An Israeli soldier mans a position on Syria’s side of Mount Hermon

Several days ago, Hezbollah’s secretary general, Naim Qassem, acknowledged that his organization has lost the vital land bridge through Syria upon which Hezbollah is so dependent. The apparent loss of this corridor is indeed a catastrophic logistical blow to Hezbollah, which recently signed a 60-day ceasefire agreement that requires Israel to pull its troops out of Lebanon by the end of January.

On December 14, Qassem said that Hezbollah will try to find “alternative means” of rearming itself following Israel’s success in decimating its leadership and destroying a substantial part of its military outposts in southern Lebanon.

Naim Qassem

It remains to be seen whether Hezbollah can reach an agreement with the powers-that-be in Syria. It would be very surprising if Syria’s new leadership decides to help Hezbollah, thereby exposing itself to probable Western sanctions and inevitable Israeli retaliatory air strikes.

Although Iran has suffered a resounding defeat in Syria, Iranian leaders are putting up a brave face.

Khamenei, having blamed the United States, Israel and Turkey for the collapse of Assad’s regime, boasts that Iran and the Axis of Resistance will only grow stronger in the future.

Ali Khamenei

Hossein Salami, the commander of the Islamic Revolutionary Guards Corps, claims that Iran has not been weakened by Assad’s flight from Syria into exile in Russia.

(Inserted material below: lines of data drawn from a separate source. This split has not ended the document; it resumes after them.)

(* ===== verification/CStrings.v ===== *)
(** * CStrings: the C library's strings, as the C programs use them

    C strings are [string]s without the terminating zero byte. Models the
    functions of the C library that [e2e/c/e2e.c] and
    [site/scripts/verify-examples/c/main.c] call: [strstr], [strchr],
    [strrchr], [strcmp], [strtol], [snprintf] with [%s] and integer
    conversions, and the output position of [memcpy] into a fixed buffer. *)

From S2P Require Import Prelude.

(** ** Characters and literals *)

Definition code (c : Ascii.ascii) : Z := Z.of_N (Ascii.N_of_ascii c).
Definition chr (n : Z) : Ascii.ascii := Ascii.ascii_of_N (Z.to_N n).

Definition dquote : Ascii.ascii := chr 34.
Definition newline : Ascii.ascii := chr 10.
Definition carriage : Ascii.ascii := chr 13.
Definition crlf : string := String carriage (String newline "").

(** A string literal whose apostrophes stand for double quotes (the escaped
    quotes of the C sources). *)
Fixpoint lit (s : string) : string :=
  match s with
  | EmptyString => EmptyString
  | String c s => String (if Ascii.eqb c "'"%char then dquote else c) (lit s)
  end.

Definition slen (s : string) : Z := Z.of_nat (String.length s).

Lemma code_range c : 0 <= code c < 256.
Proof. unfold code. pose proof (Ascii.N_ascii_bounded c). lia. Qed.

Lemma code_chr n : 0 <= n < 256 -> code (chr n) = n.
Proof. intros. unfold code, chr. rewrite Ascii.N_ascii_embedding; lia. Qed.

Lemma code_inj a b : code a = code b -> a = b.
Proof.
  unfold code. intros Hc. apply N2Z.inj in Hc.
  rewrite <- (Ascii.ascii_N_embedding a), <- (Ascii.ascii_N_embedding b). by rewrite Hc.
Qed.

Lemma slen_app a b : slen (a +:+ b) = slen a + slen b.
Proof. unfold slen. rewrite string_length_app. lia. Qed.

Lemma slen_nonneg s : 0 <= slen s.
Proof. unfold slen. lia. Qed.

Lemma slen_cons c s : slen (String c s) = 1 + slen s.
Proof. unfold slen. cbn [String.length]. lia. Qed.

Lemma slen_lit s : slen (lit s) = slen s.
Proof. induction s as [|c s IH]; [done|]. cbn [lit]. by rewrite !slen_cons, IH. Qed.

Create Rewrite HintDb slen.
#[export] Hint Rewrite slen_app slen_cons slen_lit : slen.
#[export] Hint Resolve slen_nonneg code_range : walrus.

(** Lengths of concatenations, with those of the literals computed. *)
Ltac slen_calc :=
  rewrite ?slen_app, ?slen_lit in *;
  repeat match goal with
  | |- context [slen crlf] => change (slen crlf) with 2
  | |- context [slen EmptyString] => change (slen EmptyString) with 0
  | |- context [slen (String ?c ?s)] =>
      let v := eval vm_compute in (slen (String c s)) in
      lazymatch v with Zpos _ => change (slen (String c s)) with v end
  end.

(** The first [n] bytes, and the rest. *)
Fixpoint sfirst (n : nat) (s : string) : string :=
  match n, s with
  | S n, String c s => String c (sfirst n s)
  | _, _ => EmptyString
  end.
Fixpoint sskip (n : nat) (s : string) : string :=
  match n, s with
  | S n, String _ s => sskip n s
  | _, s => s
  end.

Lemma sfirst_skip n s : sfirst n s +:+ sskip n s = s.
Proof.
  revert n. induction s as [|c s IH]; intros [|n]; try done. cbn.
  change (String c (sfirst n s +:+ sskip n s) = String c s). by rewrite IH.
Qed.

Lemma sfirst_all n s : (String.length s <= n)%nat -> sfirst n s = s.
Proof.
  revert n. induction s as [|c s IH]; intros [|n] Hn; try done; cbn in *; [lia|].
  rewrite IH; [done|lia].
Qed.

Lemma sfirst_length n s : String.length (sfirst n s) = Nat.min n (String.length s).
Proof. revert n. induction s as [|c s IH]; intros [|n]; cbn; auto. Qed.

Lemma sskip_length n s : String.length (sskip n s) = (String.length s - n)%nat.
Proof. revert n. induction s as [|c s IH]; intros [|n]; cbn; auto. Qed.

Lemma sskip_app a b : sskip (String.length a) (a +:+ b) = b.
Proof. induction a as [|c a IH]; [done|exact IH]. Qed.

Lemma sfirst_app a b : sfirst (String.length a) (a +:+ b) = a.
Proof.
  induction a as [|c a IH]; [by destruct b|].
  change (String c (sfirst (String.length a) (a +:+ b)) = String c a). by rewrite IH.
Qed.

(** ** Searching *)

(** [strstr]: the suffix of [hay] that starts at the first occurrence. *)
Fixpoint strstr (hay needle : string) : option string :=
  if String.prefix needle hay then Some hay
  else match hay with
       | EmptyString => None
       | String _ hay => strstr hay needle
       end.

(** [strchr(s, c)] for [c] other than the zero byte: the prefix before the
    first occurrence and the suffix that starts with it. *)
Fixpoint strchr (s : string) (c : Ascii.ascii) : option (string * string) :=
  match s with
  | EmptyString => None
  | String x s' =>
      if Ascii.eqb x c then Some (EmptyString, s)
      else match strchr s' c with
           | Some (pre, suf) => Some (String x pre, suf)
           | None => None
           end
  end.

(** [strrchr(s, c)]: split at the last occurrence, which is dropped. *)
Fixpoint strrchr (s : string) (c : Ascii.ascii) : option (string * string) :=
  match s with
  | EmptyString => None
  | String x s' =>
      match strrchr s' c with
      | Some (pre, suf) => Some (String x pre, suf)
      | None => if Ascii.eqb x c then Some (EmptyString, s') else None
      end
  end.

Fixpoint strcmp (a b : string) : Z :=
  match a, b with
  | EmptyString, EmptyString => 0
  | EmptyString, String y _ => - code y
  | String x _, EmptyString => code x
  | String x a, String y b => if Ascii.eqb x y then strcmp a b else code x - code y
  end.

Lemma prefix_app needle rest : String.prefix needle (needle +:+ rest) = true.
Proof.
  induction needle as [|c n IH]; [by destruct rest|].
  change (String.prefix (String c n) (String c (n +:+ rest)) = true). cbn.
  by destruct (Ascii.ascii_dec c c).
Qed.

Lemma prefix_inv needle s :
  String.prefix needle s = true -> exists rest, s = needle +:+ rest.
Proof.
  revert s. induction needle as [|c n IH]; intros s Hp; [by exists s|].
  destruct s as [|x s]; [done|]. cbn in Hp. destruct (Ascii.ascii_dec c x) as [->|]; [|done].
  destruct (IH s Hp) as [rest ->]. by exists rest.
Qed.

Lemma strstr_some hay needle suf :
  strstr hay needle = Some suf -> exists pre rest, hay = pre +:+ suf /\ suf = needle +:+ rest.
Proof.
  revert suf. induction hay as [|c hay IH]; intros suf; cbn [strstr].
  - destruct (String.prefix _ _) eqn:Hp; [|done]. intros [= <-].
    destruct (prefix_inv _ _ Hp) as [rest Hr]. by exists "", rest.
  - destruct (String.prefix _ _) eqn:Hp.
    + intros [= <-]. destruct (prefix_inv _ _ Hp) as [rest Hr]. by exists "", rest.
    + intros Hs. destruct (IH _ Hs) as (pre & rest & -> & ->). by exists (String c pre), rest.
Qed.

(** [strstr] finds the needle whenever it occurs. *)
Lemma strstr_none hay needle :
  strstr hay needle = None -> forall pre rest, hay <> pre +:+ needle +:+ rest.
Proof.
  intros Hn pre. revert hay Hn. induction pre as [|c pre IH]; intros hay Hn rest ->.
  - change ("" +:+ needle +:+ rest) with (needle +:+ rest) in Hn.
    destruct (needle +:+ rest) eqn:He; cbn [strstr] in Hn; rewrite <- He, prefix_app in Hn; done.
  - change (String c pre +:+ needle +:+ rest) with (String c (pre +:+ needle +:+ rest)) in Hn.
    cbn [strstr] in Hn. destruct (String.prefix _ _); [done|]. by apply (IH _ Hn rest).
Qed.

Lemma strchr_spec s c pre suf :
  strchr s c = Some (pre, suf) ->
  s = pre +:+ suf /\ (exists t, suf = String c t) /\ strchr pre c = None.
Proof.
  revert pre suf. induction s as [|x s IH]; intros pre suf; cbn; [done|].
  destruct (Ascii.eqb_spec x c) as [->|Hne].
  - intros [= <- <-]. eauto.
  - destruct (strchr s c) as [[p q]|] eqn:Hs; [|done]. intros [= <- <-].
    destruct (IH _ _ eq_refl) as (-> & Hq & Hp). split_and!; [done|done|]. cbn.
    rewrite (proj2 (Ascii.eqb_neq x c) Hne). by rewrite Hp.
Qed.

Lemma strchr_app a c t : strchr a c = None -> strchr (a +:+ String c t) c = Some (a, String c t).
Proof.
  induction a as [|x a IH]; intros Ha.
  - change ("" +:+ String c t) with (String c t). cbn. by rewrite Ascii.eqb_refl.
  - change (String x a +:+ String c t) with (String x (a +:+ String c t)). cbn in *.
    destruct (Ascii.eqb x c); [done|]. destruct (strchr a c) as [[]|]; [done|]. by rewrite IH.
Qed.

(** No zero byte: what a C string can hold. *)
Fixpoint no_nul (s : string) : bool :=
  match s with EmptyString => true | String c s => negb (code c =? 0) && no_nul s end.

Lemma strcmp_zero a b : no_nul a = true -> no_nul b = true -> strcmp a b = 0 <-> a = b.
Proof.
  revert b. induction a as [|x a IH]; intros [|y b] Ha Hb; cbn in *; bool_prop.
  - done.
  - split; [lia|done].
  - split; [lia|done].
  - destruct (Ascii.eqb_spec x y) as [->|Hne].
    + rewrite IH by done. split; congruence.
    + split; [|congruence]. intros Hc. destruct Hne. apply code_inj. lia.
Qed.

(** ** Formatting and parsing integers *)

(** [%d], [%ld] and [%lld]: up to twenty digits, enough for 64 bits. *)
Fixpoint dec (fuel : nat) (n : Z) (acc : string) : string :=
  match fuel with
  | O => acc
  | S f =>
      let acc := String (chr (48 + n `mod` 10)) acc in
      if n / 10 =? 0 then acc else dec f (n / 10) acc
  end.
Definition fmt_d (z : Z) : string :=
  if z <? 0 then String "-"%char (dec 20 (- z) "") else dec 20 z "".

Definition is_digit (c : Ascii.ascii) : bool := (48 <=? code c) && (code c <=? 57).
Definition is_space (c : Ascii.ascii) : bool :=
  (code c =? 32) || ((9 <=? code c) && (code c <=? 13)).

Fixpoint digits (s : string) (acc : Z) : Z :=
  match s with
  | String c s => if is_digit c then digits s (10 * acc + (code c - 48)) else acc
  | EmptyString => acc
  end.

Definition LONG_MAX : Z := two63 - 1.
Definition LONG_MIN : Z := - two63.
Definition clamp (z : Z) : Z := Z.max LONG_MIN (Z.min LONG_MAX z).

(** [strtol(s, NULL, 10)] on a 64-bit [long]. *)
Fixpoint strtol (s : string) : Z :=
  match s with
  | EmptyString => 0
  | String c s' =>
      if is_space c then strtol s'
      else if Ascii.eqb c "-"%char then clamp (- digits s' 0)
      else if Ascii.eqb c "+"%char then clamp (digits s' 0)
      else clamp (digits s 0)
  end.

Lemma digits_dec fuel n s :
  (0 < fuel)%nat -> 0 <= n < 10 ^ Z.of_nat fuel -> digits (dec fuel n s) 0 = digits s n.
Proof.
  revert n s. induction fuel as [|f IH]; intros n s Hf Hn; [lia|].
  rewrite Nat2Z.inj_succ, Z.pow_succ_r in Hn by lia. cbn [dec].
  pose proof (Z.div_mod n 10 ltac:(lia)). pose proof (Z.mod_pos_bound n 10 ltac:(lia)).
  assert (Hd : forall v, digits (String (chr (48 + n `mod` 10)) s) v
                         = digits s (10 * v + n `mod` 10)).
  { intros v. cbn. unfold is_digit. rewrite !code_chr by lia.
    rewrite (proj2 (Z.leb_le _ _)), (proj2 (Z.leb_le _ _)) by lia. cbn. f_equal. lia. }
  destruct (Z.eqb_spec (n / 10) 0) as [Hz|Hz]; [rewrite Hd; f_equal; lia|].
  destruct f as [|f].
  { change (Z.of_nat 0) with 0 in Hn. destruct Hz. apply Z.div_small. lia. }
  rewrite IH; [|lia|].
  - rewrite Hd. f_equal. lia.
  - split; [apply Z.div_pos; lia|]. apply Z.div_lt_upper_bound; lia.
Qed.

Lemma dec_head fuel n s :
  (0 < fuel)%nat -> exists c t, dec fuel n s = String c t /\ is_digit c = true.
Proof.
  revert n s. induction fuel as [|f IH]; intros n s Hf; [lia|]. cbn [dec].
  pose proof (Z.mod_pos_bound n 10 ltac:(lia)).
  assert (Hd : is_digit (chr (48 + n `mod` 10)) = true).
  { unfold is_digit. rewrite code_chr by lia.
    by rewrite (proj2 (Z.leb_le _ _)), (proj2 (Z.leb_le _ _)) by lia. }
  destruct (n / 10 =? 0); [eauto|]. destruct f; [eauto|]. apply IH. lia.
Qed.

(** What follows a printed number does not continue it. *)
Definition ends_number (s : string) : bool :=
  match s with String c _ => negb (is_digit c) | EmptyString => true end.

Lemma digits_stop s n : ends_number s = true -> digits s n = n.
Proof. destruct s as [|c s]; [done|]. cbn. by destruct (is_digit c). Qed.

Lemma dec_app fuel n s t : dec fuel n s +:+ t = dec fuel n (s +:+ t).
Proof.
  revert n s. induction fuel as [|f IH]; intros n s; [done|]. cbn [dec].
  destruct (n / 10 =? 0); [done|]. by rewrite IH.
Qed.

Lemma digit_not c x :
  is_digit c = true -> (code x < 48 \/ 57 < code x) -> Ascii.eqb c x = false.
Proof.
  unfold is_digit. intros Hd Hx. bool_prop. apply Ascii.eqb_neq. intros ->. lia.
Qed.

(** Parsing a printed 64-bit integer gives it back. *)
Lemma strtol_fmt_d z rest :
  int64_range z -> ends_number rest = true -> strtol (fmt_d z +:+ rest) = z.
Proof.
  intros Hz Hr. unfold int64_range, two63 in Hz.
  assert (Hpow : 10 ^ Z.of_nat 20 = 100000000000000000000) by done.
  assert (Hclamp : clamp z = z) by (unfold clamp, LONG_MIN, LONG_MAX, two63; lia).
  unfold fmt_d. destruct (Z.ltb_spec z 0).
  - change (String "-"%char (dec 20 (- z) "") +:+ rest) with (String "-"%char (dec 20 (- z) "" +:+ rest)).
    cbn [strtol]. change (is_space "-"%char) with false. cbn match. rewrite dec_app.
    change ("" +:+ rest) with rest. rewrite digits_dec by lia. rewrite digits_stop by done.
    change (Ascii.eqb "-"%char "-"%char) with true. cbn match. by rewrite Z.opp_involutive.
  - rewrite dec_app. change ("" +:+ rest) with rest.
    destruct (dec_head 20 z rest ltac:(lia)) as (c & t & He & Hd).
    pose proof (digits_dec 20 z rest ltac:(lia) ltac:(lia)) as Hg. rewrite He in *.
    cbn [strtol].
    assert (is_space c = false) as ->
      by (unfold is_space, is_digit in *; bool_prop; apply orb_false_iff; split;
          [apply Z.eqb_neq|apply andb_false_iff; right; apply Z.leb_gt]; lia).
    rewrite (digit_not c "-"%char Hd (or_introl eq_refl)), (digit_not c "+"%char Hd (or_introl eq_refl)).
    by rewrite Hg, digits_stop.
Qed.

(** ** Fixed buffers *)

(** [snprintf(buf, size, ...)] of a formatted text [s]: what the buffer holds
    after it ([size] is never zero here). *)
Definition snprintf (size : Z) (s : string) : string := sfirst (Z.to_nat (size - 1)) s.

Lemma snprintf_fits size s : slen s < size -> snprintf size s = s.
Proof. unfold slen. intros Hs. apply sfirst_all. lia. Qed.

Lemma snprintf_bound size s : 0 < size -> slen (snprintf size s) < size.
Proof. unfold slen, snprintf. intros Hs. rewrite sfirst_length. lia. Qed.

Lemma fmt_d_nonempty z : exists c t, fmt_d z = String c t.
Proof.
  unfold fmt_d. destruct (z <? 0); [eauto|].
  destruct (dec_head 20 z "" ltac:(lia)) as (c & t & -> & _). eauto.
Qed.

In a reference to Israel, he said, “The overthrow of the Zionist regime is not off the table.”

Israel is not intimidated by Iran’s coarse rhetoric, which has been a staple of the Iranian propaganda machine since the Islamic revolution.

Israeli Prime Minister Benjamin Netanyahu acknowledges that the Axis of Resistance is still standing. But he believes that it is “not what it was,” that Israel is “taking it apart step by step,” and that Assad’s fall has opened up a new chapter in the often turbulent annals of the Middle East.

Having probably lost its base in Syria, Iran may push ahead with its budding nuclear program, which Israel vehemently opposes and has threatened to bomb.

A few days ago, the Israeli media reported that the Israel Defence Force believes that this may be an opportune moment to strike Iran’s nuclear facilities. Israel would certainly be taking a huge risk by going through with this plan. Iran would most likely retaliate, setting off a full-scale war that would be detrimental to both sides.